After the Sentinel weighed in on gun control in an editorial entitled “Until there are real limits on guns, school shootings will continue,” we get a take basically identical to the standard gun-grabber spiel: Guns are bad; ‘gun violence’ is the only violence that counts; ‘thoughts and prayers’ are meaningless, etc.
The sub-headline is the real attention-getter: “The country has for years been awash in political leaders who gaslight the nation by insisting that it’s not the guns.”
To ensure it’s not forgotten, the unnamed author of the editorial repeats the gaslighting comment later in the piece and adds: “Only liars and fools hold onto that trembling thread of nonsense.”
When gun homicides account for just 25% of all violent deaths, it’s not the guns. When the majority of death rates for one group are suicides, while the majority of deaths in another group are homicides, it’s not the guns – no matter how desperately gun-grabbers might wish it was.

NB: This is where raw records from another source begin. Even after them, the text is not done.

Definition Next (ctx : Context) (cur : mongo.Cursor R) : M S (bool * mongo.Cursor R) :=
  _ <- record (ENext ctx) ;; ret (cursor_next ctx cur).

(** [Cursor.Decode]: decodes the current document. *)
Definition Cursor_Decode (cur : mongo.Cursor R) : result blogItem :=
  match mongo.Current cur with
  | Some raw => mongo.unmarshal raw
  | None => Fail "no current document"
  end.

(** [Cursor.Err] *)
Definition Cursor_Err (cur : mongo.Cursor R) : option Err := mongo.err cur.

(** [Cursor.Close]: the call goes out for the cursor it is applied to,
    that cursor is released, and the cursor object is marked closed. *)
Definition Close (ctx : Context) (cur : mongo.Cursor R) : M S (mongo.Cursor R) :=
  _ <- record (EClose ctx (mongo.cursorID cur)) ;;
  _ <- release (mongo.cursorID cur) ;;
  ret {| mongo.cursorID := mongo.cursorID cur;
         mongo.batch := []; mongo.Current := None;
         mongo.pending := mongo.pending cur; mongo.err := mongo.err cur;
         mongo.closed := true |}.

(** [stream.Send] *)
Definition Send (msg : blogpb.ListBlogResponse) (stream : T) : M S (option Err * T) :=
  _ <- record (ESend msg) ;; ret (send msg stream).

Definition CreateBlog (ctx : Context) (req : blogpb.CreateBlogRequest)
  : M S (reply blogpb.CreateBlogResponse) :=
  let blog := blogpb.create_Blog req in
  let insertData := {| ID := primitive.NilObjectID;
                       AuthorID := blogpb.GetAuthorId blog;
                       Title := blogpb.GetTitle blog;
                       Content := blogpb.GetContent blog |} in
  r <- InsertOne Background insertData ;;
  match r with
  | Fail insertErr =>
      ret (Failure (status.Errorf codes.Internal "Interal error: " (Some insertErr)))
  | Ok resp =>
      match mongo.asObjectID (mongo.InsertedID resp) with
      | None =>
          ret (Failure (status.Errorf codes.Internal "Can not convert to ObjectID: " None))
      | Some blogID =>
          ret (Response
                 {| blogpb.created_Blog :=
                     {| blogpb.Id := primitive.Hex blogID;
                        blogpb.AuthorId := blogpb.GetAuthorId blog;
                        blogpb.Title := blogpb.GetTitle blog;
                        blogpb.Content := blogpb.GetContent blog |} |})
      end
  end.

Definition ReadBlog (ctx : Context) (req : blogpb.ReadBlogRequest)
  : M S (reply blogpb.ReadBlogResponse) :=
  let blogID := blogpb.read_BlogId req in
  match primitive.ObjectIDFromHex blogID with
  | Fail err =>
      ret (Failure (status.Errorf codes.InvalidArgument "Invalid blog ID :" (Some err)))
  | Ok oID =>
      res <- FindOne Background oID ;;
      match SingleResult_Decode res with
      | Fail err =>
          ret (Failure (status.Errorf codes.NotFound "Blog not found: " (Some err)))
      | Ok data =>
          ret (Response {| blogpb.found_Blog := blogItemToBlogpb data |})
      end
  end.

Definition UpdateBlog (ctx : Context) (req : blogpb.UpdateBlogRequest)
  : M S (reply blogpb.UpdateBlogResponse) :=
  let blog := blogpb.update_Blog req in
  match primitive.ObjectIDFromHex (blogpb.GetId blog) with
  | Fail err =>
      ret (Failure (status.Errorf codes.InvalidArgument "Can not parse blog ID: " (Some err)))
  | Ok blogID =>
      let data := {| ID := primitive.NilObjectID;
                     AuthorID := blogpb.GetAuthorId blog;
                     Title := blogpb.GetTitle blog;
                     Content := blogpb.GetContent blog |} in
      r <- ReplaceOne Background blogID data ;;
      match r with
      | Fail updateErr =>
          ret (Failure (status.Errorf codes.NotFound "Can not update blog : " (Some updateErr)))
      | Ok _ =>
          let data := {| ID := blogID; AuthorID := AuthorID data;
                         Content := Content data; Title := Title data |} in
          ret (Response {| blogpb.updated_Blog := blogItemToBlogpb data |})
      end
  end.

Definition DeleteBlog (ctx : Context) (req : blogpb.DeleteBlogRequest)
  : M S (reply blogpb.DeleteBlogResponse) :=
  match primitive.ObjectIDFromHex (blogpb.delete_BlogId req) with
  | Fail parseErr =>
      ret (Failure (status.Errorf codes.InvalidArgument "Can not parse blog ID: " (Some parseErr)))
  | Ok oID =>
      r <- DeleteOne Background oID ;;
      match r with
      | Fail deleteErr =>
          ret (Failure (status.Errorf codes.Internal "Can not delete blog : " (Some deleteErr)))
      | Ok res =>
          if (mongo.DeletedCount res =? 0)%Z
          then ret (Failure (status.Errorf codes.NotFound "Not found blog with provided ID" None))
          else ret (Response {| blogpb.deleted_BlogId := blogpb.delete_BlogId req |})
      end
  end.

(** A value together with the equation that names it. *)
Definition inspect {A : Type} (a : A) : {b : A | a = b} := exist _ a eq_refl.

(** The [for cur.Next(...)] loop of [ListBlog].  It ends with [Some st]
    when the body returns [st] from the handler, and with [None] when
    [Next] answers false.  [Next] appears as its two halves, the recorded
    call and [cursor_next], so that the recursion can see that the batch
    shrinks ([listLoop_Next] below puts them back together). *)
Equations? listLoop (cur : mongo.Cursor R) (stream : T) (w : World S)
  : (option status.Status * mongo.Cursor R * T) * World S
  by wf (List.length (mongo.batch cur)) lt :=
listLoop cur stream w with inspect (cursor_next Background cur) := {
  | exist _ (true, cur1) more =>
      (_ <- record (ENext Background) ;;
       match Cursor_Decode cur1 with
       | Fail err =>
           ret (Some (status.Errorf codes.Internal "unable to decode data : " (Some err)),
                cur1, stream)
       | Ok data =>
           ' (_, stream1) <- Send {| blogpb.listed_Blog := blogItemToBlogpb data |} stream ;;
           (fun w' => listLoop cur1 stream1 w')
       end) w
  | exist _ (false, cur1) _ =>
      (_ <- record (ENext Background) ;;
       ret (None, cur1, stream)) w }.
Proof.
  unfold cursor_next in more. simpl in more.
  destruct (mongo.batch cur); [discriminate |].
  injection more as <-. simpl. lia.
Qed.

(** [ListBlog] between the deferred [Close] and the return. *)
Definition listBody (cur : mongo.Cursor R) (stream : T)
  : M S (option status.Status * mongo.Cursor R * T) :=
  ' (returned, cur, stream) <- listLoop cur stream ;;
  match returned with
  | Some st => ret (Some st, cur, stream)
  | None =>
      match Cursor_Err cur with
      | Some err =>
          ret (Some (status.Errorf codes.Internal "internal error from cursor: " (Some err)),
               cur, stream)
      | None => ret (None, cur, stream)
      end
  end.

(** [defer cur.Close(...)]: the body runs to its return, then the cursor is
    closed, then the handler returns what the body returned. *)
Definition ListBlog (req : blogpb.ListBlogRequest) (stream : T)
  : M S (option status.Status * T) :=
  r <- Find Background ;;
  match r with
  | Fail err =>
      ret (Some (status.Errorf codes.Internal "internal error when find collection: " (Some err)),
           stream)
  | Ok cur =>
      ' (returned, cur, stream) <- listBody cur stream ;;
      _ <- Close Background cur ;;
      ret (returned, stream)
  end.

(** *** What a run adds to the trace *)

(** The calls a run from [w] to [w'] added to the trace all went out under
    [context.Background]. *)
Definition background_only (w w' : World S) : Prop :=
  exists evs, trace w' = trace w ++ evs /\ Forall under_background evs.

(** *** What the handlers hand to the store *)

(** [insertData] of [CreateBlog]. *)
Definition insertData_of (req : blogpb.CreateBlogRequest) : blogItem :=
  {| ID := primitive.NilObjectID;
     AuthorID := blogpb.GetAuthorId (blogpb.create_Blog req);
     Title := blogpb.GetTitle (blogpb.create_Blog req);
     Content := blogpb.GetContent (blogpb.create_Blog req) |}.

(** [data] of [UpdateBlog] as it goes into the replace call: no id yet. *)
Definition replacement_of (req : blogpb.UpdateBlogRequest) : blogItem :=
  {| ID := primitive.NilObjectID;
     AuthorID := blogpb.GetAuthorId (blogpb.update_Blog req);
     Title := blogpb.GetTitle (blogpb.update_Blog req);
     Content := blogpb.GetContent (blogpb.update_Blog req) |}.

(** *** What a scan will go through *)

(** The documents of a batch that decode, up to the first one that does
    not, and the error of that one. *)
Fixpoint decoded_prefix (docs : list R) : list blogItem * option Err :=
  match docs with
  | [] => ([], None)
  | raw :: rest =>
      match mongo.unmarshal raw with
      | Fail e => ([], Some e)
      | Ok item =>
          let (items, failure) := decoded_prefix rest in
          (item :: items, failure)
      end
  end.

(** The status with which a scan over the batch of [cur] ends: the decode
    error of the first document that does not decode, else the failure the
    cursor reports after its last document, else none. *)
Definition scan_status (cur : mongo.Cursor R) : option status.Status :=
  match snd (decoded_prefix (mongo.batch cur)) with
  | Some e => Some (status.Errorf codes.Internal "unable to decode data : " (Some e))
  | None =>
      match mongo.pending cur with
      | Some e => Some (status.Errorf codes.Internal "internal error from cursor: " (Some e))
      | None => None
      end
  end.

(** The calls of the loop that gets [items] out of the cursor: one [Next]
    and one [Send] for each of them, and the [Next] that ends the loop. *)
Definition loop_events (items : list blogItem) : list Event :=
  flat_map (fun item =>
              [ENext Background; ESend {| blogpb.listed_Blog := blogItemToBlogpb item |}])
           items
  ++ [ENext Background].

(** The stream after [items] went through [Send] one after the other,
    whatever each [Send] answered. *)
Definition send_all (items : list blogItem) (stream : T) : T :=
  fold_left (fun t item => snd (send {| blogpb.listed_Blog := blogItemToBlogpb item |} t))
            items stream.

End Service.

(** An identifier string is well formed when it parses. *)
Definition well_formed (s : string) : bool :=
  match primitive.ObjectIDFromHex s with
  | Ok _ => true
  | Fail _ => false
  end.

(** A character that [hex.fromHexChar] accepts. *)
Definition is_hex_digit (c : ascii) : bool :=
  match hex.fromHexChar c with
  | Some _ => true
  | None => false
  end.

(** A string made of such characters only. *)
Fixpoint hex_digits (s : string) : bool :=
  match s with
  | EmptyString => true
  | String c rest => is_hex_digit c && hex_digits rest
  end.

The Sentinel editors, filled with self-righteousness, parrot just about every gun control trope and meme to excoriate politicians who “tout their five-star rating from the National Rifle Association for working to undermine gun-control laws that might have spared two injured students and the life of the student gunman, and lives lost every day to guns all over the nation.”
The Sentinel is in Colorado, a state where legislators have not only passed increasingly onerous state restrictions in every session since 2013, they repealed the state’s preemption law, allowing every wide spot in the road to enact its own gun control regime.
Have these laws spared any lives? Nope.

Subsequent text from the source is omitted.